Publicidade
Gestão

CNA e Faesp conectam empresas brasileiras a compradores chineses em rodada de negócios

Encontro do Projeto agroBR reúne cerca de 40 empresas e produtores rurais, prevê até 72 reuniões comerciais e busca ampliar a presença de alimentos e bebidas brasileiros no mercado chinês


Publicado em: 11/09/2026 às 11:35hs

CNA e Faesp conectam empresas brasileiras a compradores chineses em rodada de negócios

A Confederação da Agricultura e Pecuária do Brasil (CNA) e a Federação da Agricultura e Pecuária do Estado de São Paulo (Faesp) realizaram, em São Paulo, uma rodada de negócios entre empresas brasileiras do agronegócio e compradores chineses. A iniciativa busca abrir novas oportunidades comerciais e diversificar as exportações do Brasil para a China.

Promovido na sede da Faesp, na capital paulista, o encontro integra o Projeto agroBR e reúne cerca de 40 empresas e produtores brasileiros. A programação prevê até 72 reuniões comerciais durante os dois dias de atividades.

Projeto agroBR apoia pequenos e médios negócios rurais

O agroBR é uma iniciativa da CNA desenvolvida em parceria com a Agência Brasileira de Promoção de Exportações e Investimentos (ApexBrasil) e o Sebrae. O projeto prepara pequenos e médios produtores, cooperativas e empresas rurais para ingressar no comércio internacional.

A rodada promovida em São Paulo aproxima os participantes brasileiros de compradores chineses com demandas comerciais concretas. O objetivo é facilitar negociações, ampliar o acesso ao mercado asiático e estimular a construção de parcerias duradouras.

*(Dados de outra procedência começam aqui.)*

Lemma reorder_main g s r :
  reader_wf r →
  let '(st, avail) := reorder_state s (writer_communication_state r !! g) in
  ∃ r', reorder g s r = Done (r', if avail then [NotifyReader DataAvailable] else []) ∧
    reader_wf r' ∧ same_but_ready r r' ∧ writer_communication_state r' !! g = st ∧
    (if avail then ∀ k, k ∈ ready_key (reader_cache r') ↔ is_Some (changes (reader_cache r) !! k)
     else reader_cache r' = reader_cache r).
Proof.
  intros Hwf. unfold reorder, reorder_state.
  destruct (writer_communication_state r !! g) as [[| w |n]|] eqn:E.
  - exists r. split_and!; [done|done|by split|done|done].
  - destruct (bool_decide_case (w ∖ {[s]} = ∅)) as [[-> Hw]|[-> Hw]].
    + destruct (flush_cache_main (set_comm_state <[g:=WaitingFor (w ∖ {[s]})]> r))
        as (r' & b & -> & Hwf' & Hsame & Hc & Hready); [auto with umber|].
      exists r'. split_and!; [done|done|by destruct Hsame; split| |done].
      rewrite Hc. simpl. by rewrite lookup_insert_eq.
    + eexists. split; [reflexivity|]. split_and!; [auto with umber|by split| |done].
      simpl. by rewrite lookup_insert_eq.
  - destruct (bool_decide_case (s = n)) as [[-> Hs]|[-> Hs]].
    + destruct (flush_cache_main r Hwf) as (r' & b & -> & Hwf' & Hsame & Hc & Hready).
      eexists. split; [reflexivity|]. split_and!; [auto with umber|by destruct Hsame; split| |done].
      simpl. by rewrite lookup_insert_eq.
    + exists r. split_and!; [done|done|by split|done|done].
  - exists r. split_and!; [done|done|by split|done|done].
Qed.

Lemma sample_timers_total r g wp c :
  reader_wf r → writer_proxy_ok g wp → ∃ rt, sample_timers r g wp c = Done rt.
Proof.
  intros Hwf Hok. unfold sample_timers.
  destruct (to_core_no_panic _ (wpo_lifespan _ _ Hok)) as [l Hl].
  destruct (to_core_no_panic _ (rw_deadline _ Hwf)) as [d Hd]. rewrite Hl, Hd.
  destruct (bool_decide _), (bool_decide _); eexists; reflexivity.
Qed.

(** A sample of writer [g]. *)
Definition sample_of (g : GUID) (c : CacheChange) : Prop := writer_guid c = g ∧ seq_ok (sequence_number c).

Lemma sample_of_guid g c : sample_of g c → mkGUID (guid_prefix g) (entity_id (writer_guid c)) = g.
Proof. intros [-> _]. by destruct g. Qed.

(** One sample at a reliable reader. *)
Lemma reliable_add_main g c r wp :
  reader_wf r → reader_is_reliable r = true → sample_of g c → agrees c (reader_cache r) →
  known g r = Some wp →
  let '(st, avail) := reorder_state (sequence_number c) (writer_communication_state r !! g) in
  ∃ r' evs rt, reader_add_change (guid_prefix g) c r = Done (r', evs, rt) ∧ reader_wf r' ∧
    rconf r' = rconf r ∧ writer_communication_state r' !! g = st ∧
    known g r' = Some (received_change_set (sequence_number c) wp) ∧
    matched_writers r' !! g = Some (received_change_set (sequence_number c) wp) ∧
    (NotifyReader DataAvailable ∈ evs ↔ avail = true) ∧
    (∀ k, k ≠ change_key c →
       changes (reader_cache r') !! k = changes (reader_cache r) !! k ∨ changes (reader_cache r') !! k = None) ∧
    (∀ c', changes (reader_cache r') !! change_key c = Some c' →
       c' = c ∨ changes (reader_cache r) !! change_key c = Some c') ∧
    (if avail then ∀ k, k ∈ ready_key (reader_cache r') ↔ is_Some (changes (reader_cache r') !! k)
     else ready_key (reader_cache r') ⊆ ready_key (reader_cache r)).
Proof.
  intros Hwf Hrel Hc Hag Hk. unfold reader_add_change. rewrite (sample_of_guid g c Hc).
  destruct (rematch_spec g r) as (Hm & Hcf & Hcache & Hcomm & Hun). pose proof (rematch_wf g r Hwf) as Hwf1.
  pose proof (rematch_quiet g r) as Hq. destruct (rematch g r) as [r1 evs1]. cbn [fst snd] in *.
  rewrite Hk in Hm. rewrite Hm, <-Hcomm, <-Hcache.
  assert (Hrel1 : reader_is_reliable r1 = true) by (unfold reader_is_reliable; by rewrite Hcf).
  destruct (sample_timers_total r1 g wp c Hwf1 (rw_matched _ Hwf1 _ _ Hm)) as [rt ->].
  cbn [mbind outcome_bind]. rewrite Hrel1. unfold add_change_reliable.
  rewrite <-Hcache in Hag. destruct (reliable_cache_add c r1 Hwf1 Hrel1 Hag) as (r2 & Hadd & [Hg1 Hg2 Hg3]).
  destruct (reader_cache_add_wf _ _ _ _ Hwf1 Hadd) as (Hwf2 & _ & Hcf2 & Hmw2 & Huw2 & Hcs2).
  rewrite Hadd. cbn [mbind outcome_bind]. pose proof (reorder_main g (sequence_number c) r2 Hwf2) as Hre.
  rewrite Hcs2 in Hre. destruct (reorder_state _ _) as [st avail].
  destruct Hre as (r3 & -> & Hwf3 & [Hs1 Hs2 Hs3 Hs4] & Hst & Hav). cbn [mbind outcome_bind].
  assert (Hlook : alter (received_change_set (sequence_number c)) g (matched_writers r3) !! g =
    Some (received_change_set (sequence_number c) wp)) by by rewrite lookup_alter_eq, Hs2, Hmw2, Hm.
  eexists _, _, _. split; [reflexivity|]. split_and!.
  - apply set_matched_writers_wf; [|done]. apply alter_ok; [|apply (rw_matched _ Hwf3)].
    intros wp' Hok. apply proxy_ok_received; [apply Hc|done].
  - simpl. by rewrite Hs1, Hcf2.
  - done.
  - unfold known. simpl. by rewrite Hs3, Huw2, Hun.
  - done.
  - rewrite elem_of_app. destruct avail; split; try done; [right; by left|].
    intros [[s Hs]%Hq|Hin]; [done|by apply elem_of_nil in Hin].
  - intros k Hne. simpl. rewrite Hs4. by apply Hg1.
  - intros c'. simpl. rewrite Hs4. apply Hg2.
  - destruct avail; simpl; [intros k; by rewrite Hav, Hs4|by rewrite Hav].
Qed.
(* ===== verification/Speedy.v ===== *)
(** * The serialisation crate and the reader monad

    The byte-level code of src/src/message and src/src/discovery reads and
    writes through the [speedy] crate, which is not part of the repository.
    The class [Speedy] holds the primitives the code relies on, the class
    [SpeedyLaws] what the crate documents about them; everything that the
    repository defines itself is built from them in Wire.v and
    ParameterList.v.  [Concrete] is a realisation of the class, on which the
    examples and witnesses run. *)
From stdpp Require Import base tactics numbers list gmap sorting.
From S2P Require Import Prelude Ids Message.

(** [speedy::Error], as far as the code distinguishes: an end of the input,
    which [#[speedy(default_on_eof)]] catches, and everything else. *)
Inductive ReadError := Eof | Invalid.
#[export] Instance ReadError_eq_dec : EqDecision ReadError.
Proof. solve_decision. Defined.

(** A [&mut impl Reader]: the rest of the input is kept, also after an error. *)
Definition rd (A : Type) : Type := list Z → list Z * (ReadError + A).

#[export] Instance rd_ret : MRet rd := λ A a buf, (buf, inr a).
#[export] Instance rd_bind : MBind rd := λ A B f r buf,
  match r buf with
  | (buf', inr a) => f a buf'
  | (buf', inl e) => (buf', inl e)
  end.

Definition rd_fail {A} (e : ReadError) : rd A := λ buf, (buf, inl e).

(** [get_uint w e]: an unsigned integer of [w] octets in the byte order [e];
    [get_octets n]: [n] raw octets; [get_string n]: [n] octets that have to be
    UTF-8; [option_tag]: the meaning of the octet in front of an [Option]. *)
Class Speedy := {
  get_uint : nat → Endianness → rd Z;
  put_uint : nat → Endianness → Z → list Z;
  get_octets : Z → rd (list Z);
  get_string : Z → rd (list Z);
  option_tag : Z → bool;
}.

Class SpeedyLaws `{Speedy} := {
  get_put (w : nat) e z rest : in_u (8 * w) z → get_uint w e (put_uint w e z ++ rest) = (rest, inr z);
  put_uint_octets (w : nat) e z : octets w (put_uint w e z);
  get_uint_enough (w : nat) e buf : (w ≤ length buf)%nat → Forall octet buf →
    ∃ z, get_uint w e buf = (drop w buf, inr z) ∧ in_u (8 * w) z;
  get_uint_short (w : nat) e buf : (length buf < w)%nat →
    ∃ n, get_uint w e buf = (drop n buf, inl Eof);
  get_octets_enough (n : Z) buf : 0 ≤ n ≤ length buf →
    get_octets n buf = (drop (Z.to_nat n) buf, inr (take (Z.to_nat n) buf));
  get_octets_short (n : Z) buf : length buf < n →
    ∃ k, get_octets n buf = (drop k buf, inl Eof);
  get_string_suffix (n : Z) buf : ∃ k, (get_string n buf).1 = drop k buf;
  put_uint_le_app (a b : nat) z :
    put_uint (a + b) LittleEndian z =
    put_uint a LittleEndian (z mod 2 ^ (8 * a)) ++ put_uint b LittleEndian (z / 2 ^ (8 * a));
  option_tag_none : option_tag 0 = false;
  option_tag_some : option_tag 1 = true;
}.

(** [Readable::read_from_buffer_with_ctx]: what follows is ignored. *)
Definition read_from_buffer {A} (r : rd A) (buf : list Z) : ReadError + A := (r buf).2.

Section readers.
Context `{Speedy}.

Definition read_u8 (e : Endianness) : rd Z := get_uint 1 e.
Definition read_u16 (e : Endianness) : rd Z := get_uint 2 e.
Definition read_u32 (e : Endianness) : rd Z := get_uint 4 e.
Definition read_i16 (e : Endianness) : rd Z := z ← get_uint 2 e; mret (as_i16 z).
Definition read_i32 (e : Endianness) : rd Z := z ← get_uint 4 e; mret (as_i32 z).

Definition write_u8 (e : Endianness) (z : Z) : list Z := put_uint 1 e z.
Definition write_u16 (e : Endianness) (z : Z) : list Z := put_uint 2 e z.
Definition write_u32 (e : Endianness) (z : Z) : list Z := put_uint 4 e z.
Definition write_i16 (e : Endianness) (z : Z) : list Z := put_uint 2 e (as_u16 z).
Definition write_i32 (e : Endianness) (z : Z) : list Z := put_uint 4 e (as_u32 z).

(** A [Vec] of known length. *)
Fixpoint read_n {A} (r : rd A) (n : nat) : rd (list A) :=
  match n with
  | O => mret []
  | S n' => a ← r; l ← read_n r n'; mret (a :: l)
  end.

(** [Option<T>] and [#[speedy(default_on_eof)]]. *)
Definition read_option {A} (e : Endianness) (r : rd A) : rd (option A) :=
  tag ← read_u8 e; if option_tag tag then a ← r; mret (Some a) else mret None.
Definition default_on_eof {A} (d : A) (r : rd A) : rd A := λ buf,
  match r buf with
  | (buf', inl Eof) => (buf', inr d)
  | res => res
  end.

(** [Vec<T>] with its length in front. *)
Definition read_vec {A} (e : Endianness) (r : rd A) : rd (list A) :=
  n ← read_u32 e; read_n r (Z.to_nat n).
Definition write_vec {A} (e : Endianness) (f : A → list Z) (l : list A) : list Z :=
  write_u32 e (length l) ++ concat (f <$> l).
Definition write_option {A} (e : Endianness) (f : A → list Z) (o : option A) : list Z :=
  match o with Some a => write_u8 e 1 ++ f a | None => write_u8 e 0 end.
End readers.

(** ** What a reader does on written octets: [parses r bs a] *)

Definition parses {A} (r : rd A) (bs : list Z) (a : A) : Prop :=
  ∀ rest, r (bs ++ rest) = (rest, inr a).

(** The reader is at the end of its buffer. *)
Definition parses_end {A} (r : rd A) (bs : list Z) (a : A) : Prop :=
  r bs = ([], inr a).
(* ===== verification/WireProofs.v ===== *)
(** * Round trips and typing of the wire form

    What the writer of one participant emits, the parser of another one
    reads back; what the parser accepts is well typed; the parser always
    ends, and a packet with one to three octets after its last submessage
    aborts it. *)
From stdpp Require Import base tactics numbers list gmap sorting.
From S2P Require Import Prelude Ordered Ids Time SeqNum Qos HistoryCache Message Speedy Wire.

(** ** Well-typed values: every field within its machine type *)
Definition gp_wf (p : GuidPrefix) : Prop := octets 12 (guid_prefix_bytes p).
Definition guid_wf (g : GUID) : Prop := gp_wf (guid_prefix g) ∧ eid_wf (entity_id g).
Definition nset_wf (T : Z → Prop) (s : NumberSet) : Prop :=
  T (bitmap_base s) ∧ in_u 32 (num_bits s) ∧ Forall (in_u 32) (bitmap s) ∧
  Z.of_nat (length (bitmap s)) = div_ceil32 (num_bits s).
Definition loc_wf (l : Locator) : Prop :=
  in_s 32 (kind l) ∧ in_u 32 (port l) ∧ octets 16 (address l).
Definition opt_wf {A} (P : A → Prop) (o : option A) : Prop := ∀ a, o = Some a → P a.
Definition param_wf (p : Param) : Prop :=
  in_u 16 (parameter_id p) ∧ parameter_id p ≠ PID_SENTINEL ∧
  Forall octet (parameter_value p).
Definition payload_wf (p : SerializedPayload) : Prop :=
  octets 2 (representation_identifier p) ∧ octets 2 (representation_options p) ∧
  Forall octet (sp_value p) ∧ sp_value p ≠ [].
Lemma runs_locators e pid ls d (get : SDPBuiltinData → list Locator)
    (set : list Locator → SDPBuiltinData → SDPBuiltinData) :
  in_u 16 pid → 2 ≤ pid →
  (∀ d, read_parameter e pid 24 d = (l ← read_locator e; mret (set (get d ++ [l]) d))) →
  (∀ l d, get (set l d) = l) → (∀ l l' d, set l (set l' d) = set l d) → (∀ d, set (get d) d = d) →
  Forall loc_ok ls →
  runs e (write_locators e pid ls) d (set (get d ++ ls) d).
Proof.
  intros Hpid Hp Hread Hget Hset Heta Hls. revert d.
  induction Hls as [|l ls Hl Hls IH]; intros d.
  { rewrite app_nil_r, Heta. apply runs_nil. }
  unfold write_locators. rewrite fmap_cons. cbn [concat]. eapply runs_app.
  - apply runs_parameter; [done|unfold in_u; lia|done|]. rewrite Hread.
    by apply (pparses_then _ (λ l, set (get d ++ [l]) d)), pparses_locator.
  - specialize (IH (set (get d ++ [l]) d)). rewrite Hget, Hset, <-app_assoc in IH. exact IH.
Qed.

Lemma runs_read e bs d' :
  runs e bs sdp_empty d' → read_SDPBuiltinData e (bs ++ sentinel e) = Done ([], inr d').
Proof.
  intros (n & Hn & Hrun). unfold read_SDPBuiltinData.
  assert (∃ m, S (length (bs ++ sentinel e)) = n + S m)%nat as [m ->].
  { exists (length (bs ++ sentinel e) - n)%nat. rewrite length_app. lia. }
  rewrite Hrun. cbn [read_parameters]. unfold sentinel.
  unfold mbind at 1, prd_bind at 1. unfold lift at 1.
  rewrite (parses_u16 e Pid.SENTINEL) by (unfold in_u, Pid.SENTINEL; lia).
  rewrite bool_decide_false by done.
  unfold mbind at 1, prd_bind at 1. unfold lift at 1.
  rewrite <-(app_nil_r (write_u16 e 0)), (parses_u16 e 0) by (unfold in_u; lia). done.
Qed.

Brasil busca diversificar exportações para a China

Na abertura do encontro, a diretora-adjunta de Relações Internacionais da CNA, Fernanda Maciel, destacou que a China ocupa uma posição estratégica no comércio exterior brasileiro. Segundo ela, o próximo desafio é ampliar a variedade de produtos enviados ao país asiático.

A proposta é mostrar aos compradores chineses que o potencial do agronegócio nacional ultrapassa as commodities tradicionais. Alimentos processados, bebidas e produtos de maior valor agregado podem conquistar espaço nas redes varejistas e nas prateleiras do mercado chinês.

O gerente do Departamento Técnico e Econômico da Faesp, Cláudio Brisolara, também ressaltou a necessidade de diversificação. Na avaliação do dirigente, diversos produtos brasileiros ainda são pouco conhecidos no exterior, apesar do elevado potencial de competitividade e expansão comercial.

Compradores chineses conhecem produtos do agro brasileiro

A comitiva chinesa contou com a participação de JiaCheng Lu, da Better Solutions, e Liu Kai, cofundador da rede varejista HotMaxx. Os representantes conheceram uma amostra diversificada da produção agroindustrial brasileira.

Entre os produtos apresentados estão:

  • Açaí e derivados;
  • Cafés;
  • Mel e produtos apícolas;
  • Cachaças, vinhos e outros destilados;
  • Chocolates e snacks;
  • Produtos lácteos;
  • Água de coco, sucos e chás;
  • Condimentos;
  • Derivados de mandioca;
  • Frutas e outros alimentos e bebidas.

A assessora de Relações Internacionais da CNA, Rita Padilla, afirmou que o encontro cria uma oportunidade direta de aproximar os produtores brasileiros de compradores chineses interessados em novos fornecedores. A estratégia é ampliar o acesso das empresas atendidas pelo agroBR a mercados internacionais e fortalecer a exportação de produtos com maior valor agregado.

Rodada reúne representantes de diferentes estados

Participam da iniciativa empresas, produtores rurais, cooperativas e tradings de São Paulo, Pará, Goiás, Minas Gerais, Rio de Janeiro, Ceará, Rio Grande do Norte, Mato Grosso, Mato Grosso do Sul, Bahia, Piauí, Espírito Santo e Distrito Federal.

As reuniões também foram acompanhadas pelo diretor da Faesp, Marcio Vassoler, e pela consultora do agroBR, Monnike Garcia.

A expectativa das entidades organizadoras é que os contatos comerciais resultem em contratos e relações de longo prazo, fortalecendo a presença dos produtos brasileiros no mercado chinês e reduzindo a concentração das exportações agropecuárias em poucos itens.